** Problem to solve **
In the data below, find every line with the word "unit" and copy it.

** Material provided follows **

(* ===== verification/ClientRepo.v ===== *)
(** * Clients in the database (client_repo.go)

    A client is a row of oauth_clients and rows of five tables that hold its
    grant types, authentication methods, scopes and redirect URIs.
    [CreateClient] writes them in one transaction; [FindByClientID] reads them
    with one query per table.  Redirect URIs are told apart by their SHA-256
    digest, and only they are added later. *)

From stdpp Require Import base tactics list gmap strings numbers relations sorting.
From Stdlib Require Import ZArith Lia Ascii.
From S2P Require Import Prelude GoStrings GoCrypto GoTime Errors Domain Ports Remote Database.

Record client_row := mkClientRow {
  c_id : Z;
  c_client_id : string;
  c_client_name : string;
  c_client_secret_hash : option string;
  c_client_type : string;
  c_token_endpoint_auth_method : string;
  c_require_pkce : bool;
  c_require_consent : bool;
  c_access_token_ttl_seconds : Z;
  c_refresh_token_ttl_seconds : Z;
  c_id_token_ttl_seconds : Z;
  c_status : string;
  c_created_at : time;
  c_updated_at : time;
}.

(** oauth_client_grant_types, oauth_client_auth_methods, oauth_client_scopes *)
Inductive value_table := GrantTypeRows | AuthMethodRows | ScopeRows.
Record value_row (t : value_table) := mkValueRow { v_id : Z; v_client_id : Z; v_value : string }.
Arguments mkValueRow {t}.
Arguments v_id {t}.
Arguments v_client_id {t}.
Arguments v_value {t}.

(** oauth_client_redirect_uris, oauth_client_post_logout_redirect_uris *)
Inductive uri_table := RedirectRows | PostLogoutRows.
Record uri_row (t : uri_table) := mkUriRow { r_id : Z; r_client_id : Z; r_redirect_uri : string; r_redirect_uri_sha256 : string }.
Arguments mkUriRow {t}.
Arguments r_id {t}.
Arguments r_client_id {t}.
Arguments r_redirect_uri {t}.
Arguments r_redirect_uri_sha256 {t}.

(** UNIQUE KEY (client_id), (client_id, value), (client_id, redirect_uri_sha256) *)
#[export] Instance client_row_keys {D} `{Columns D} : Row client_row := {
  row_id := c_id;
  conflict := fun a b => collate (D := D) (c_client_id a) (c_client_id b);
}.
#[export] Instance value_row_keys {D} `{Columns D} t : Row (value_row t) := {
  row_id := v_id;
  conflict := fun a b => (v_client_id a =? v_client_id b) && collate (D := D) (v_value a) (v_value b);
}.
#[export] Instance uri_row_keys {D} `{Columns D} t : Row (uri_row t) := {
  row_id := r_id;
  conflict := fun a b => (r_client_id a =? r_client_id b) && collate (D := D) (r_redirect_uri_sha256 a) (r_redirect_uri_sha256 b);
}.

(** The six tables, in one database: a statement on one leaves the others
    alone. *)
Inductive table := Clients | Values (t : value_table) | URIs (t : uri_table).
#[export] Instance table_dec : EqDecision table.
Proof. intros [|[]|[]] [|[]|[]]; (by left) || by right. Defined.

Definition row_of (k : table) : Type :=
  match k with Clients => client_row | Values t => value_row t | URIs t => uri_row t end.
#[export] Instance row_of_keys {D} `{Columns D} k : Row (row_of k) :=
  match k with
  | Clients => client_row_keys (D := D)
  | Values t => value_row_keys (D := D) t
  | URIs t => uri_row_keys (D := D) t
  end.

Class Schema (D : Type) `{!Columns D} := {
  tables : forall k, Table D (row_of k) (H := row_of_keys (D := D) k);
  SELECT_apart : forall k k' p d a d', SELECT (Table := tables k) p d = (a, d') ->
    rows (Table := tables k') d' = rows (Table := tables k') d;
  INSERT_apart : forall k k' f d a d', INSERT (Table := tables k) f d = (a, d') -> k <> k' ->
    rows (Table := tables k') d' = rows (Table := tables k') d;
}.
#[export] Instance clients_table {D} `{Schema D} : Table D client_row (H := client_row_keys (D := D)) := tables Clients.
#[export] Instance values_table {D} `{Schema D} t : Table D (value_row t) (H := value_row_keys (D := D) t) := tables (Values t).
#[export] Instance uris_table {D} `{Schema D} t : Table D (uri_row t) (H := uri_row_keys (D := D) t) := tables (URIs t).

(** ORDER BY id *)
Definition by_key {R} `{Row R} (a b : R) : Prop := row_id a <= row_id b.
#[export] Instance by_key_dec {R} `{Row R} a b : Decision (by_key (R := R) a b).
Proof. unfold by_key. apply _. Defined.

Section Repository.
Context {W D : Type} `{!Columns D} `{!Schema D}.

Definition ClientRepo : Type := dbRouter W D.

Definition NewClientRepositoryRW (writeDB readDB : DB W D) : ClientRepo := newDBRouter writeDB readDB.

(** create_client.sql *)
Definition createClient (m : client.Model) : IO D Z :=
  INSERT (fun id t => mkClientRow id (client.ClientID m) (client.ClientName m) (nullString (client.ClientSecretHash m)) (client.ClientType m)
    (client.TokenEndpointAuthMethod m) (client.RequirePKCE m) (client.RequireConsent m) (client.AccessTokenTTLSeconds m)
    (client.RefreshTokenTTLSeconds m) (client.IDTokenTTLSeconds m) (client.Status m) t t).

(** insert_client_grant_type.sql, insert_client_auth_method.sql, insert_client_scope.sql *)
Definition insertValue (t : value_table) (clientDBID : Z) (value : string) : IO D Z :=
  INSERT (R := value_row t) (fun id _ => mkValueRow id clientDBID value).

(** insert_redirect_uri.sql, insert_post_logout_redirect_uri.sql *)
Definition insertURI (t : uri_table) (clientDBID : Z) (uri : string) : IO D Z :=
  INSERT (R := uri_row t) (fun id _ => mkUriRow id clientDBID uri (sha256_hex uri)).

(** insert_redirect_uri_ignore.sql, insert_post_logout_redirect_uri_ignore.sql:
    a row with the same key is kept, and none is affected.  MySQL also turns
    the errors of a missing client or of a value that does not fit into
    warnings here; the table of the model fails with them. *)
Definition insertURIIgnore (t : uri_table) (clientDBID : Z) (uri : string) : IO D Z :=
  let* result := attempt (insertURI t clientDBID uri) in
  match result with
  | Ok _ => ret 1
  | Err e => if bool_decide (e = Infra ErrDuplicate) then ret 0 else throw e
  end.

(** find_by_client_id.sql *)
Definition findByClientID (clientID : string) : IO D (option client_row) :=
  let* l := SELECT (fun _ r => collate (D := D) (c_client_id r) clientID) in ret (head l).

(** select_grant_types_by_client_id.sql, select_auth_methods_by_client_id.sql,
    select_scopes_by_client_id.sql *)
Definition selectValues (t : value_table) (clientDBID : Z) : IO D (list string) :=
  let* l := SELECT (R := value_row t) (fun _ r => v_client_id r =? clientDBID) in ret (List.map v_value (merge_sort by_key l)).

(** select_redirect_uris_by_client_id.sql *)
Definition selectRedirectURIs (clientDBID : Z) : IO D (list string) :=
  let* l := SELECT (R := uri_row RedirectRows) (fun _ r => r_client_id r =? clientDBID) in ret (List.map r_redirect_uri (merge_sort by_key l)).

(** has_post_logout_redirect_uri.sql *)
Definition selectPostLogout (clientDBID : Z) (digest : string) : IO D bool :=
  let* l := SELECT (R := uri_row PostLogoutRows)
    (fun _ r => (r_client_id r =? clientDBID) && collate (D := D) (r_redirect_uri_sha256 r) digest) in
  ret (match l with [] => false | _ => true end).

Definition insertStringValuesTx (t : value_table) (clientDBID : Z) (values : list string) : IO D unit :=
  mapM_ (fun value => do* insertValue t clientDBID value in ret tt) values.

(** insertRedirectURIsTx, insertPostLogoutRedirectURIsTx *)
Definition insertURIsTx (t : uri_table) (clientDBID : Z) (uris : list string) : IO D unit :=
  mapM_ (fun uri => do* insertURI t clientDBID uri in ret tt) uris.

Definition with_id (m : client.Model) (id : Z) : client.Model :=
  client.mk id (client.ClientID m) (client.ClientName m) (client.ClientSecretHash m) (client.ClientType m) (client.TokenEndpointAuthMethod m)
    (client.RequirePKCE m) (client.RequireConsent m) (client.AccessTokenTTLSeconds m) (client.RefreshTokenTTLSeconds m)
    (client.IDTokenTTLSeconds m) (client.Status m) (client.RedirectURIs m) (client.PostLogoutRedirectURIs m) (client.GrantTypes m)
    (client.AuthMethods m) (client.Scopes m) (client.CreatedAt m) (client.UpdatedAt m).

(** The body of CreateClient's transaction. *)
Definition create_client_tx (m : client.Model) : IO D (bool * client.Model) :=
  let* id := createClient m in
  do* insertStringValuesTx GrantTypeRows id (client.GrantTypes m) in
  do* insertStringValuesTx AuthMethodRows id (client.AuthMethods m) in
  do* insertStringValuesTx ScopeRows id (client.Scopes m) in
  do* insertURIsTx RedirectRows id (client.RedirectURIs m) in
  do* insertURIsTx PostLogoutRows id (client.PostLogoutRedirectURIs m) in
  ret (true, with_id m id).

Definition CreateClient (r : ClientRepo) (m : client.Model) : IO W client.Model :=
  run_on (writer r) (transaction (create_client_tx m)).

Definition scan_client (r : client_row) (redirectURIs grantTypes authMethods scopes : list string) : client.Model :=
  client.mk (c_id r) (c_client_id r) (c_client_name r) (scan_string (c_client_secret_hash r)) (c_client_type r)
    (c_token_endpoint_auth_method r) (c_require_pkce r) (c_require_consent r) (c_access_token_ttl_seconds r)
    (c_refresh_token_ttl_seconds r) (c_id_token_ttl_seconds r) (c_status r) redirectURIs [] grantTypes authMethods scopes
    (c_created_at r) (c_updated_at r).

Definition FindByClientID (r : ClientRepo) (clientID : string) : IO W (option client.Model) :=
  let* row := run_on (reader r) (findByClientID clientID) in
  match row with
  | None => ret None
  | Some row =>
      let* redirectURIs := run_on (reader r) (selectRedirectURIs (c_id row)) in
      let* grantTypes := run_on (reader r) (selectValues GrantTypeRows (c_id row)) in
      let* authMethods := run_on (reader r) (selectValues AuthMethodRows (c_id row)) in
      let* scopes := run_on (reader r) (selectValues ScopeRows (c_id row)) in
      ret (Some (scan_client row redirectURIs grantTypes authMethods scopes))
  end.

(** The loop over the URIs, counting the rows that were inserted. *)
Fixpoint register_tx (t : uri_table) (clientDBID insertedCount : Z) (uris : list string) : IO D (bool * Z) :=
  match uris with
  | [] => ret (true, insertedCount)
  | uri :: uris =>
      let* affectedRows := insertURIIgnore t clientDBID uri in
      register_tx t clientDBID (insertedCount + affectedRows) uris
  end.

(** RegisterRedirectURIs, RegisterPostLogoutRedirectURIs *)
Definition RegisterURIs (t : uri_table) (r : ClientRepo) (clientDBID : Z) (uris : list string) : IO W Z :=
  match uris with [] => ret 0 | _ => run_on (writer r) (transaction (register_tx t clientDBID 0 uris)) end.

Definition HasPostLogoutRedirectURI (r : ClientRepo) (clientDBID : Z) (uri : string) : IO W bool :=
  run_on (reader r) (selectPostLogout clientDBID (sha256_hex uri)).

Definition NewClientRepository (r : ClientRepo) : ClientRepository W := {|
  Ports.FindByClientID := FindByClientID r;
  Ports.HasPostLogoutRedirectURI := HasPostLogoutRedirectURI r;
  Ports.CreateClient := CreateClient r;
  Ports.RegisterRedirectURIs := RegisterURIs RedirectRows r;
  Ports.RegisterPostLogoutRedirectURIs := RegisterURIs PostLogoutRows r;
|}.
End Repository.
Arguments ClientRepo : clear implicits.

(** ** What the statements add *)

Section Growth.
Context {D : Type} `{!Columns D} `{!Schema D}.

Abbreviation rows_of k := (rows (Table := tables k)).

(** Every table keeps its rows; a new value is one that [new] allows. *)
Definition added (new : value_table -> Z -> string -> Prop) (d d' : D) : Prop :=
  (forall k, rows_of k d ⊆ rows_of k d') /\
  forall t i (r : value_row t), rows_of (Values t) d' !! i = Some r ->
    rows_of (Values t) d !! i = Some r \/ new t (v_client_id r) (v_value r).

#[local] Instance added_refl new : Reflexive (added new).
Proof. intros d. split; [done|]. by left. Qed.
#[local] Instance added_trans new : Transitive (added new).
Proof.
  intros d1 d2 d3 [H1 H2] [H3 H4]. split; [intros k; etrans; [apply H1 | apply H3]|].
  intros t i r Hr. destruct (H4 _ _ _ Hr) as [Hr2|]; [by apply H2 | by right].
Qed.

** End of Material provided **

** Task solution **
Definition insertStringValuesTx (t : value_table) (clientDBID : Z) (values : list string) : IO D unit :=
Definition insertURIsTx (t : uri_table) (clientDBID : Z) (uris : list string) : IO D unit :=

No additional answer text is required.